Product Hunt–style comments (not star reviews)
  • No comments yet — start the thread.
general reviews

Ratings

4.548 reviews
  • Aisha Liu· Dec 28, 2024

    We added tlc-spec-driven from the explainx registry; install was straightforward and the SKILL.md answered most questions upfront.

  • Ganesh Mohane· Dec 24, 2024

    tlc-spec-driven is among the better-maintained entries we tried; worth keeping pinned for repeat workflows.
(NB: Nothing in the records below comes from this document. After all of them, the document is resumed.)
Lemma getitem_neg a i v0 :
  1 <= i <= length a -> getitem a (- Z.of_nat i) = Ok (nth (length a - i) a v0).
Proof.
  intros Hi. unfold getitem. rewrite py_index_neg by done. simpl.
  destruct (nth_lookup_or_length a (length a - i) v0) as [->|]; [done|lia].
Qed.

Lemma setitem_nat a i v :
  i < length a -> setitem a (Z.of_nat i) v = Ok (<[i := v]> a).
Proof. intros Hi. unfold setitem. now rewrite py_index_nat. Qed.

Lemma setitem_neg a i v :
  1 <= i <= length a -> setitem a (- Z.of_nat i) v = Ok (<[length a - i := v]> a).
Proof. intros Hi. unfold setitem. now rewrite py_index_neg. Qed.

Lemma setitem_0 a v : a <> [] -> setitem a 0 v = Ok (<[0 := v]> a).
Proof.
  intros Ha. apply (setitem_nat a 0). destruct a; [done | simpl; lia].
Qed.

Lemma getitem_last a v0 :
  a <> [] -> getitem a (-1) = Ok (nth (length a - 1) a v0).
Proof.
  intros Ha. apply (getitem_neg a 1). destruct a; [done | simpl; lia].
Qed.

Lemma setitem_last a v :
  a <> [] -> setitem a (-1) v = Ok (<[length a - 1 := v]> a).
Proof.
  intros Ha. apply (setitem_neg a 1). destruct a; [done | simpl; lia].
Qed.

Lemma np_full_nat v (n : nat) :
  np_full v (Z.of_nat n) = Ok (replicate n v).
Proof.
  unfold np_full. destruct (Z.ltb_spec (Z.of_nat n) 0); [lia|].
  now rewrite Nat2Z.id.
Qed.

Lemma np_full_negative v (n : Z) :
  (n < 0)%Z -> np_full v n = Raise ValueError.
Proof.
  intros Hn. unfold np_full. now destruct (Z.ltb_spec n 0); [|lia].
Qed.

Lemma py_range_nat (n : nat) :
  py_range 0 (Z.of_nat n) = map Z.of_nat (seq 0 n).
Proof.
  unfold py_range. rewrite Z.sub_0_r, Nat2Z.id. now apply map_ext.
Qed.

Lemma py_range_S (n : nat) :
  py_range 0 (Z.of_nat (S n)) = py_range 0 (Z.of_nat n) ++ [Z.of_nat n].
Proof. rewrite !py_range_nat, seq_S, map_app. reflexivity. Qed.

Lemma for_each_app {St : Type} (l1 l2 : list Z) (body : Z -> St -> result St) s :
  for_each (l1 ++ l2) body s
  = let* s' := for_each l1 body s in for_each l2 body s'.
Proof.
  revert s. induction l1 as [|z l1 IH]; intros s; simpl; [done|].
  destruct (body z s); simpl; [apply IH | done].
Qed.

(** A loop whose body never raises is a left fold. *)
Lemma for_each_pure {St : Type} (l : list Z) (body : Z -> St -> result St)
      (g : St -> Z -> St) s :
  (forall (z : Z) s', In z l -> body z s' = Ok (g s' z)) ->
  for_each l body s = Ok (fold_left g l s).
Proof.
  revert s. induction l as [|z l IH]; intros s Hb; simpl; [done|].
  rewrite Hb by (now left). simpl. apply IH.
  intros z' s' Hz. apply Hb. now right.
Qed.

(** A loop over [range(t)] that stores [g i] at index [i] of a fresh array. *)
Lemma fill_loop (body : Z -> list F -> result (list F)) (g : nat -> F)
      (len : nat) v0 :
  (forall i a, i < len -> length a = len -> nth i a v0 = v0 ->
               body (Z.of_nat i) a = Ok (<[i := g i]> a)) ->
  forall t : nat, t <= len ->
    for_each (py_range 0 (Z.of_nat t)) body (replicate len v0)
    = Ok (map g (seq 0 t) ++ replicate (len - t) v0).
Proof.
  intros Hbody t. induction t as [|t IH]; intros Ht.
  - simpl. now rewrite Nat.sub_0_r.
  - rewrite py_range_S, for_each_app, IH by lia. cbn [bind for_each].
    assert (Hlen : length (map g (seq 0 t)) = t)
      by now rewrite length_map, length_seq.
    rewrite Hbody.
    + cbn [bind]. f_equal.
      rewrite insert_app_r_alt by lia. rewrite Hlen, Nat.sub_diag.
      replace (len - t) with (S (len - S t)) by lia.
      rewrite seq_S, map_app. simpl. now rewrite <- app_assoc.
    + lia.
    + rewrite length_app, length_replicate, Hlen. lia.
    + rewrite app_nth2 by lia. rewrite Hlen, Nat.sub_diag.
      replace (len - t) with (S (len - S t)) by lia. reflexivity.
Qed.
End ArrayFacts.

(** ** What the loops of [findCoeffs] compute, for any number type *)

Section Characterisation.
Context {F : Type} `{Num F}.
Implicit Types (U X uhat : list F) (n k j t : nat).

Abbreviation zero := (of_int 0).
Abbreviation one := (of_int 1).
Abbreviation two := (of_int 2).

(** The weight array for [N = n], and its entries. *)
Definition wlist n : list F := <[n := two]> (<[0 := two]> (replicate (S n) one)).

Definition cw n k : F :=
  if (k =? 0)%nat || (k =? n)%nat then two else one.

Lemma length_wlist n : length (wlist n) = S n.
Proof. unfold wlist. now rewrite !length_insert, length_replicate. Qed.

Lemma nth_wlist n k d : k <= n -> nth k (wlist n) d = cw n k.
Proof.
  intros Hk. apply nth_lookup_Some. unfold wlist, cw.
  destruct (Nat.eqb_spec k n) as [->|Hkn].
  - rewrite orb_true_r. apply list_lookup_insert_eq.
    rewrite length_insert, length_replicate. lia.
  - rewrite orb_false_r, list_lookup_insert_ne by done.
    destruct (Nat.eqb_spec k 0) as [->|Hk0].
    + apply list_lookup_insert_eq. rewrite length_replicate. lia.
    + rewrite list_lookup_insert_ne by done.
      apply lookup_replicate_2. lia.
Qed.

Lemma weights_spec n : weights (Z.of_nat n) = Ok (wlist n).
Proof.
  unfold weights, np_ones.
  replace (Z.of_nat n + 1)%Z with (Z.of_nat (S n)) by lia.
  rewrite np_full_nat. cbn [bind].
  rewrite setitem_0 by done. cbn [bind].
  rewrite setitem_last by done.
  rewrite length_insert, length_replicate. unfold wlist.
  now replace (S n - 1) with n by lia.
Qed.

Lemma weights_empty : weights (-1) = Raise IndexError.
Proof. reflexivity. Qed.

(** The array [d] built for index [k]. *)
Definition dlist k : list F := <[k := one]> (replicate (S k) zero).

Lemma length_dlist k : length (dlist k) = S k.
Proof. unfold dlist. now rewrite length_insert, length_replicate. Qed.

Lemma nth_dlist_last k d : nth k (dlist k) d = one.
Proof.
  apply nth_lookup_Some, list_lookup_insert_eq.
  rewrite length_replicate. lia.
Qed.

Lemma nth_dlist_before k j d : j < k -> nth j (dlist k) d = zero.
Proof.
  intros Hj. apply nth_lookup_Some. unfold dlist.
  rewrite list_lookup_insert_ne by lia. apply lookup_replicate_2. lia.
Qed.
  • Naina Tandon· Dec 16, 2024

    Useful defaults in tlc-spec-driven — fewer surprises than typical one-off scripts, and it plays nicely with `npx skills` flows.

  • Meera Iyer· Dec 12, 2024

    tlc-spec-driven has been reliable in day-to-day use. Documentation quality is above average for community skills.

  • Jin Farah· Dec 8, 2024

    I recommend tlc-spec-driven for anyone iterating fast on agent tooling; clear intent and a small, reviewable surface area.

  • Evelyn Thompson· Nov 19, 2024

    Useful defaults in tlc-spec-driven — fewer surprises than typical one-off scripts, and it plays nicely with `npx skills` flows.

  • Sakshi Patil· Nov 15, 2024

    tlc-spec-driven fits our agent workflows well — practical, well scoped, and easy to wire into existing repos.

  • Evelyn Martin· Nov 7, 2024

    We added tlc-spec-driven from the explainx registry; install was straightforward and the SKILL.md answered most questions upfront.

  • Maya Flores· Nov 3, 2024

    Solid pick for teams standardizing on skills: tlc-spec-driven is focused, and the summary matches what you get after install.

  • Meera Thompson· Oct 26, 2024

    tlc-spec-driven reduced setup friction for our internal harness; good balance of opinion and flexibility.